É importante pontuar que, enquanto espelhamento da nossa revolução científica, este elemento da trama simplifica demais a questão. Em primeiro lugar, as tensões nunca foram entre religião e ciência tomando religião como um termo para designar todas as religiões. O problema era entre cristianismo e ciência. Outro ponto importante é que o problema não era apenas uma questão de acreditar em algo diferente fundado na fé cristã. A cosmovisão cristã medieval baseava-se em teorias científicas oriundas da Grécia antiga que venceram o debate em sua época.

A igreja católica acabou adotando estas teorias e dialogando com algumas passagens bíblicas converteu-as em doutrina religiosa. Além disso, mencionarei brevemente outro ponto: o caso Galileu. Quando analisamos em detalhe percebemos que não era apenas uma disputa sobre o certo e o errado, era também uma disputa por poder e protagonismo. Além disso, é importante dizer que as conclusões de Galileu iam além da evidência que ele possuía. Recomendo acerca desse ponto o artigo Galileo Galilei escrito por Richard J. Blackwell no livro Science and Religion: a historical introduction.

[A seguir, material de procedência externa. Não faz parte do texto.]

Ltac known1 H :=
  match type of H with
  | link_sorts _ _ _ = Ok _ => apply link_sorts_parts in H
  | unlock_by_all_sorts _ _ _ = Ok _ => apply unlock_by_all_sorts_parts in H
  | make_sorts _ _ _ _ = Ok _ => apply make_sorts_parts in H
  | modify_cell _ _ _ = Ok _ => apply modify_cell_parts in H
  | self_to_sub _ _ _ = Ok _ => apply self_to_sub_parts in H
  | self_explicit _ _ _ _ = Ok _ => apply self_explicit_parts in H
  end.

Lemma pair_to_sub_parts tid sid ci cj s s' :
  pair_to_sub tid sid ci cj s = Ok s' -> the_parts s' = the_parts s.
Proof. unfold pair_to_sub. intros H. parts_with known1. Qed.

Lemma the_parts_foldl {A : Type} (g : space -> A -> space) (l : list A) s :
  (forall s a, the_parts (g s a) = the_parts s) ->
  the_parts (foldl g s l) = the_parts s.
Proof.
  intros Hg. revert s. induction l as [|a l IH]; intros s; simpl; [reflexivity|].
  rewrite IH. apply Hg.
Qed.

Lemma pair_explicit_parts tid sid pi pj ci cj s s' :
  pair_explicit tid sid pi pj ci cj s = Ok s' -> the_parts s' = the_parts s.
Proof.
  unfold pair_explicit. intros H.
  destruct (sid <? 0); [discriminate|].
  do 2 (apply bind_Ok in H; destruct H as (? & _ & H)).
  destruct (split_cases sid) as [[[[pairs las] lbs] n]|]; [|parts_with known1].
  apply bind_Ok in H. destruct H as (t0 & _ & H).
  apply bind_Ok in H. destruct H as ([s1 b1] & E & H).
  inversion H; subst; clear H.
  rewrite !the_parts_foldl by (intros; reflexivity).
  parts_with known1.
Qed.

Lemma splittasks_step_parts cfg tid s r :
  splittasks_step cfg tid s = Ok r -> the_parts r.1 = the_parts s.
Proof.
  unfold splittasks_step. intros H.
  apply bind_Ok in H. destruct H as (t & _ & H).
  destruct (t_type t); try (inversion H; reflexivity).
  - (* self *)
    apply bind_Ok in H. destruct H as (ci & _ & H).
    destruct (negb _); [inversion H; reflexivity|].
    destruct (_ <? _); parts_with known1.
  - (* pair *)
    apply bind_Ok in H. destruct H as (pj & _ & H).
    apply bind_Ok in H. destruct H as (ci & _ & H).
    apply bind_Ok in H. destruct H as (cj & _ & H).
    destruct (_ && _ && _ && _); [|inversion H; reflexivity].
    destruct (pair_sid s (cdata ci) (cdata cj) <? 13);
      (destruct (_ && _ && _ && _ && _ && _);
       [ apply bind_Ok in H; destruct H as (s1 & E & H);
         apply pair_to_sub_parts in E
       | apply bind_Ok in H; destruct H as (s1 & E & H);
         apply pair_explicit_parts in E ];
       inversion H; subst; clear H; parts_done).
Qed.

Lemma space_splittasks_parts cfg fuel : forall tid s s',
  space_splittasks cfg fuel tid s = Ok s' -> the_parts s' = the_parts s.
Proof.
  induction fuel as [|fuel IH]; intros tid s s' H; simpl in H.
  - destruct (negb _); [inversion H; reflexivity|discriminate].
  - destruct (negb _); [inversion H; reflexivity|].
    apply bind_Ok in H. destruct H as ([s1 tid1] & E & H).
    apply splittasks_step_parts in E. apply IH in H. parts_done.
Qed.

Lemma add_top_pair_parts cid i j k ii jj kk s s' :
  add_top_pair cid i j k ii jj kk s = Ok s' -> the_parts s' = the_parts s.
Proof. unfold add_top_pair. intros H. parts_with known1. Qed.

Ltac known2 H :=
  match type of H with
  | add_top_pair _ _ _ _ _ _ _ _ = Ok _ => apply add_top_pair_parts in H
  | _ => known1 H
  end.

Lemma add_top_tasks_parts i j k s s' :
  add_top_tasks i j k s = Ok s' -> the_parts s' = the_parts s.
Proof. unfold add_top_tasks. intros H. parts_with known2. Qed.

Ltac known3 H :=
  match type of H with
  | add_top_tasks _ _ _ _ = Ok _ => apply add_top_tasks_parts in H
  | _ => known2 H
  end.

Lemma add_all_top_tasks_parts s s' :
  add_all_top_tasks s = Ok s' -> the_parts s' = the_parts s.
Proof.
  unfold add_all_top_tasks. generalize (s_cdim s). intros cdim H. parts_with known3.
Qed.

Lemma drop_idle_sort_parts k s s' :
  drop_idle_sort k s = Ok s' -> the_parts s' = the_parts s.
Proof. unfold drop_idle_sort. intros H. parts_with known1. Qed.

Lemma count_tasks_of_parts k s s' :
  count_tasks_of k s = Ok s' -> the_parts s' = the_parts s.
Proof. unfold count_tasks_of, count_task, store_density. intros H. parts_with known1. Qed.

Lemma make_force_parts k s s' : make_force k s = Ok s' -> the_parts s' = the_parts s.
Proof. unfold make_force. intros H. parts_with known1. Qed.

Lemma make_forces_parts fuel : forall k s s',
  make_forces fuel k s = Ok s' -> the_parts s' = the_parts s.
Proof.
  induction fuel as [|fuel IH]; intros k s s' H; simpl in H.
  - destruct (negb _); [inversion H; reflexivity|discriminate].
  - destruct (negb _); [inversion H; reflexivity|].
    apply bind_Ok in H. destruct H as (s1 & E & H).
    apply make_force_parts in E. apply IH in H. parts_done.
Qed.

(** The loops over the cell tree. *)
Lemma for_progeny_parts (body : nat -> cell -> space -> outcome (cell * space)) pr :
  Forall (fun o => match o with
                   | Some ck => forall k s r, body k ck s = Ok r -> the_parts r.2 = the_parts s
                   | None => True
                   end) pr ->
  forall k s r, for_progeny body k pr s = Ok r -> the_parts r.2 = the_parts s.
Proof.
  induction 1 as [|o pr Ho _ IH]; intros k s r H; simpl in H.
  - inversion H. reflexivity.
  - destruct o as [ck|].
    + apply bind_Ok in H. destruct H as ([ck1 s1] & E & H).
      apply bind_Ok in H. destruct H as ([pr1 s2] & E2 & H).
      apply Ho in E. apply IH in E2. inversion H; subst. parts_done.
    + apply bind_Ok in H. destruct H as ([pr1 s2] & E2 & H).
      apply IH in E2. inversion H; subst. parts_done.
Qed.

Lemma rec_map_parts full (fn : cell_fun) :
  (forall anc p d s r, fn anc p d s = Ok r -> the_parts r.2 = the_parts s) ->
  forall c anc p s r, rec_map full fn anc p c s = Ok r -> the_parts r.2 = the_parts s.
Proof.
  intros Hfn. induction c as [d pr IH] using cell_tree_ind.
  intros anc p s r H. simpl in H.
  apply bind_Ok in H. destruct H as ([d1 s1] & E & H).
  assert (the_parts s1 = the_parts s) as E1.
  { destruct (full || negb (c_split d)); [apply Hfn in E; exact E|].
    inversion E; reflexivity. }
  destruct (c_split d1); [|inversion H; subst; exact E1].
  apply bind_Ok in H. destruct H as ([pr1 s2] & E2 & H).
  apply for_progeny_parts in E2.
  - inversion H; subst. parts_done.
  - eapply Forall_impl; [exact IH|]. intros [ck|] Hck; [|exact I].
    intros k s3 r3. apply Hck.
Qed.

Lemma space_map_cells_parts s full (fn : cell_fun) s' :
  (forall anc p d s r, fn anc p d s = Ok r -> the_parts r.2 = the_parts s) ->
  space_map_cells s full fn = Ok s' -> the_parts s' = the_parts s.
Proof.
  intros Hfn. unfold space_map_cells. intros H.
  apply bind_Ok in H. destruct H as ([cells s1] & E & H). inversion H; subst; clear H.
  autorewrite with parts.
  assert (forall cells0 i s0 r, map_cells_from full fn i cells0 s0 = Ok r ->
                                the_parts r.2 = the_parts s0) as Hmap.
  { induction cells0 as [|c cells0 IH]; intros i s0 r H; simpl in H.
    - inversion H. reflexivity.
    - apply bind_Ok in H. destruct H as ([c1 s2] & E1 & H).
      apply bind_Ok in H. destruct H as ([cells1 s3] & E2 & H).
      apply (rec_map_parts _ _ Hfn) in E1. apply IH in E2.
      inversion H; subst. parts_done. }
  apply Hmap in E. exact E.
Qed.

Lemma maketasks_sort_rec_parts do_sort :
  forall c p s r, maketasks_sort_rec do_sort p c s = Ok r -> the_parts r.2 = the_parts s.
Proof.
  induction c as [d pr IH] using cell_tree_ind.
  intros p s r H. simpl in H.
  apply bind_Ok in H. destruct H as ([d1 s1] & E & H).
  apply make_sorts_parts in E.
  destruct (c_split d1); [|inversion H; subst; exact E].
  apply bind_Ok in H. destruct H as ([pr1 s2] & E2 & H).
  apply for_progeny_parts in E2.
  - inversion H; subst. parts_done.
  - eapply Forall_impl; [exact IH|]. intros [ck|] Hck; [|exact I].
    intros k s3 r3 Hb.
    apply bind_Ok in Hb. destruct Hb as ([ck1 s4] & E3 & Hb).
    apply bind_Ok in Hb. destruct Hb as (s5 & E4 & Hb).
    apply Hck in E3. apply link_sorts_parts in E4. inversion Hb; subst. parts_done.
Qed.

Lemma sort_cells_from_parts do_sort cells :
  forall i s r, sort_cells_from do_sort i cells s = Ok r -> the_parts r.2 = the_parts s.
Proof.
  induction cells as [|c cells IH]; intros i s r H; simpl in H.
  - inversion H. reflexivity.
  - apply bind_Ok in H. destruct H as ([c1 s2] & E1 & H).
    apply bind_Ok in H. destruct H as ([cells1 s3] & E2 & H).
    apply maketasks_sort_rec_parts in E1. apply IH in E2.
    inversion H; subst. parts_done.
Qed.

(** [space_maketasks] leaves the particles alone. *)
Lemma space_maketasks_parts cfg fuel s do_sort s' :
  space_maketasks cfg fuel s do_sort = Ok s' -> the_parts s' = the_parts s.
Proof.
  unfold space_maketasks. intros H.
  apply bind_Ok in H. destruct H as ([cells s1] & E1 & H).
  apply sort_cells_from_parts in E1.
  apply bind_Ok in H. destruct H as (s2 & E2 & H). apply add_all_top_tasks_parts in E2.
  apply bind_Ok in H. destruct H as (s3 & E3 & H). apply space_splittasks_parts in E3.
  apply bind_Ok in H. destruct H as (s4 & E4 & H).
  apply for_each_parts in E4; [|intros ? ? ?; apply drop_idle_sort_parts].
  apply bind_Ok in H. destruct H as (s5 & E5 & H).
  apply space_map_cells_parts in E5; [|apply space_map_clearnrtasks_parts].
  apply bind_Ok in H. destruct H as (s6 & E6 & H).
  apply for_each_parts in E6; [|intros ? ? ?; apply count_tasks_of_parts].
  apply bind_Ok in H. destruct H as (s7 & E7 & H).
  apply space_map_cells_parts in E7; [|apply space_map_mkghosts_parts].
  apply bind_Ok in H. destruct H as (s8 & E8 & H). apply make_forces_parts in E8.
  inversion H; subst; clear H.
  destruct (match s_tasks_size s with Some size => size <? s_tot_cells s * 43 | None => true end);
    parts_done.
Qed.

(** ** The cell tree moves the two arrays alike *)

Lemma the_parts_set_s_maxdepth v s : the_parts (set_s_maxdepth v s) = the_parts s.
Proof. reflexivity. Qed.
Lemma the_parts_set_s_tot_cells v s : the_parts (set_s_tot_cells v s) = the_parts s.
Proof. reflexivity. Qed.
Lemma the_parts_set_s_cells_new v s : the_parts (set_s_cells_new v s) = the_parts s.
Proof. reflexivity. Qed.
Lemma the_parts_set_s_cdim v s : the_parts (set_s_cdim v s) = the_parts s.
Proof. reflexivity. Qed.
Lemma the_parts_set_s_h v s : the_parts (set_s_h v s) = the_parts s.
Proof. reflexivity. Qed.
Lemma the_parts_set_s_ih v s : the_parts (set_s_ih v s) = the_parts s.
Proof. reflexivity. Qed.
Lemma the_parts_set_s_h_max v s : the_parts (set_s_h_max v s) = the_parts s.
Proof. reflexivity. Qed.
Lemma the_parts_set_s_h_min v s : the_parts (set_s_h_min v s) = the_parts s.
Proof. reflexivity. Qed.

#[local] Hint Rewrite the_parts_set_s_maxdepth the_parts_set_s_tot_cells
  the_parts_set_s_cells_new the_parts_set_s_cdim the_parts_set_s_h the_parts_set_s_ih
  the_parts_set_s_h_max the_parts_set_s_h_min : parts.

Lemma space_getcell_parts cfg s r : space_getcell cfg s = Ok r -> the_parts r.1 = the_parts s.
Proof. unfold space_getcell. intros H. parts_with known0. Qed.

Lemma space_rebuild_recycle_parts c : forall s, the_parts (space_rebuild_recycle s c).1 = the_parts s.
Proof.
  induction c as [d pr IH] using cell_tree_ind. intros s. simpl.
  destruct (c_split d); [|reflexivity].
  assert (the_parts (recycle_progeny space_rebuild_recycle s pr).1 = the_parts s) as H.
  { revert s. induction IH as [|o pr Ho _ IHpr]; intros s; simpl; [reflexivity|].
    destruct o as [ck|].
    - specialize (Ho s). destruct (space_rebuild_recycle s ck) as [s1 ck1].
      specialize (IHpr (space_recycle s1 ck1)).
      destruct (recycle_progeny space_rebuild_recycle (space_recycle s1 ck1) pr).
      simpl in *. rewrite IHpr. autorewrite with parts. exact Ho.
    - specialize (IHpr s). destruct (recycle_progeny space_rebuild_recycle s pr).
      exact IHpr. }
  destruct (recycle_progeny space_rebuild_recycle s pr). exact H.
Qed.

Um planeta inteiro com uma sociedade tão complexa quanto a nossa com apenas uma religião que é uma caricatura do catolicismo medieval me parece simplificar demais as coisas. Mas, sigamos. Há um ponto de convergência entre ciência e religião nesta trama: uma profecia que fala de uma escuridão cíclica que ocorreria a cada 2050 anos, revelando coisas chamadas estrelas as quais trazem consigo o fogo dos deuses para punir os homens. Aparentemente, fala-se aqui de um fenômeno natural cuja explicação está envolta em superstições religiosas. A disputa, então, gira em torno da realidade do fenômeno e de sua explicação: natural ou sobrenatural. Do ponto de vista da astronomia, se descobre a explicação científica para isso: um eclipse que faz com que o planeta experimente a noite. Como resultado disso, temos o colapso civilizacional cíclico, e o encobrimento do evento pelo véu das lendas que alimentam a religião planetária. Este aspecto é o campo de estudo da psicologia, representada por um personagem.

Aqui destaco outro ponto dito acima, acerca do conceito de ciência. No conto só se fala da psicologia como ciência humana, todas as ciências sociais são completamente ignoradas pelo autor. Ora, como explicar um fenômeno tão multifacetado quanto este recorrendo apenas à física e à psicologia? Isto reflete um modo de pensar próprio de Asimov que vemos plenamente desenvolvido na série Fundação: lá fala-se de um matemático que desenvolveu uma ciência capaz de prever eventos numa escala social interplanetária com uma precisão matemática chamada de psicohistória (nem aqui a sociologia tem espaço na imaginação do bom doutor!).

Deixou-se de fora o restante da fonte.